THE TASK: From the line with "(s : string)" to the line with "(** JavaScript truthiness, [!!v]. *)", retype every line exactly, including those two, and leave out the rest of the data below.

SUPPLIED ENTRIES:
(** * Deployment-manifest validation and merge (bin/config-schema.ts, bin/config-loader.ts)

    A shallow embedding of the configuration loader: the Zod schema
    [DeploymentManifestSchema] with the parsing discipline of Zod 3 that
    decides which issues are reported, the override routine
    [applyManifestOverrides], the manifest locator and [loadConfig].

    Conventions of the model.
    - A JavaScript value is a [json] tree; [undefined] is [None] of
      [option json].  An object never stores an [undefined] property: reading
      a missing property and reading one that holds [undefined] give the same
      result in the source, and nothing in the loader enumerates keys.
    - An object is an association list in insertion order.
    - A string is a Rocq [string]; one character stands for one code unit.
    - A number is a rational; NaN and the infinities are not represented.
    - [console.log] output is kept only for [logOverride]: one [ChangeRecord]
      per call, in call order. *)

From Stdlib Require Import String Ascii List Bool Arith Lia.
From Stdlib Require Import ZArith QArith_base DecimalString.
Import ListNotations.

Close Scope Q_scope.
Open Scope string_scope.
Open Scope list_scope.

Set Implicit Arguments.
Set Warnings "-register-all".

(* ================================================================= *)
(** ** JavaScript values *)

Inductive json : Type :=
| JNull
| JBool (b : bool)
| JNum (q : Q)
| JStr (s : string)
| JArr (items : list json)
| JObj (props : list (string * json)).

(** [obj[k]] on the property list of an object. *)
Fixpoint assoc (k : string) (o : list (string * json)) : option json :=
  match o with
  | [] => None
  | (k', v) :: o' => if String.eqb k k' then Some v else assoc k o'
  end.

(** [obj[k] = v]: an existing property keeps its position, a new one is
    appended. *)
Fixpoint assoc_put (k : string) (v : json) (o : list (string * json))
  : list (string * json) :=
  match o with
  | [] => [(k, v)]
  | (k', v') :: o' =>
      if String.eqb k k' then (k, v) :: o' else (k', v') :: assoc_put k v o'
  end.

(** An object literal [{ k1: e1, ..., kn: en }] with distinct keys; the
    members that evaluate to [undefined] are left out. *)
Fixpoint object_literal (members : list (string * option json))
  : list (string * json) :=
  match members with
  | [] => []
  | (k, Some v) :: ms => (k, v) :: object_literal ms
  | (_, None) :: ms => object_literal ms
  end.

(** JavaScript truthiness, [!!v]. *)
Definition truthy (v : option json) : bool :=
  match v with
  | None => false
  | Some JNull => false
  | Some (JBool b) => b
  | Some (JNum q) => negb (Z.eqb (Qnum q) 0)
  | Some (JStr s) => negb (String.eqb s "")
  | Some (JArr _) => true
  | Some (JObj _) => true
  end.

(** [v !== undefined]. *)
Definition defined (v : option json) : bool :=
  match v with Some _ => true | None => false end.

(** [v ?? d]. *)
Definition nullish_or (v : option json) (d : json) : json :=
  match v with
  | None | Some JNull => d
  | Some x => x
  end.

(** Optional-chaining read [v?.k1?.k2...]: [undefined] as soon as a step
    is not an object.  Used to state properties, never by the loader. *)
Fixpoint get_path (p : list string) (v : option json) : option json :=
  match p with
  | [] => v
  | k :: p' =>
      match v with
      | Some (JObj o) => get_path p' (assoc k o)
      | _ => None
      end
  end.

(* ================================================================= *)
(** ** Property access as the loader performs it *)

(** A statement either completes or throws a [TypeError]. *)
Inductive outcome (A : Type) : Type :=
| Ok (a : A)
| TypeError.
Arguments Ok {A} a.
Arguments TypeError {A}.

Definition bind {A B : Type} (x : outcome A) (f : A -> outcome B) : outcome B :=
  match x with
  | Ok a => f a
  | TypeError => TypeError
  end.

Notation "x <- e1 ;; e2" := (bind e1 (fun x => e2))
  (at level 61, e1 at next level, right associativity).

FINISHED EXERCISE:
| JStr (s : string)
| JArr (items : list json)
| JObj (props : list (string * json)).

(** [obj[k]] on the property list of an object. *)
Fixpoint assoc (k : string) (o : list (string * json)) : option json :=
  match o with
  | [] => None
  | (k', v) :: o' => if String.eqb k k' then Some v else assoc k o'
  end.

(** [obj[k] = v]: an existing property keeps its position, a new one is
    appended. *)
Fixpoint assoc_put (k : string) (v : json) (o : list (string * json))
  : list (string * json) :=
  match o with
  | [] => [(k, v)]
  | (k', v') :: o' =>
      if String.eqb k k' then (k, v) :: o' else (k', v') :: assoc_put k v o'
  end.

(** An object literal [{ k1: e1, ..., kn: en }] with distinct keys; the
    members that evaluate to [undefined] are left out. *)
Fixpoint object_literal (members : list (string * option json))
  : list (string * json) :=
  match members with
  | [] => []
  | (k, Some v) :: ms => (k, v) :: object_literal ms
  | (_, None) :: ms => object_literal ms
  end.

(** JavaScript truthiness, [!!v]. *)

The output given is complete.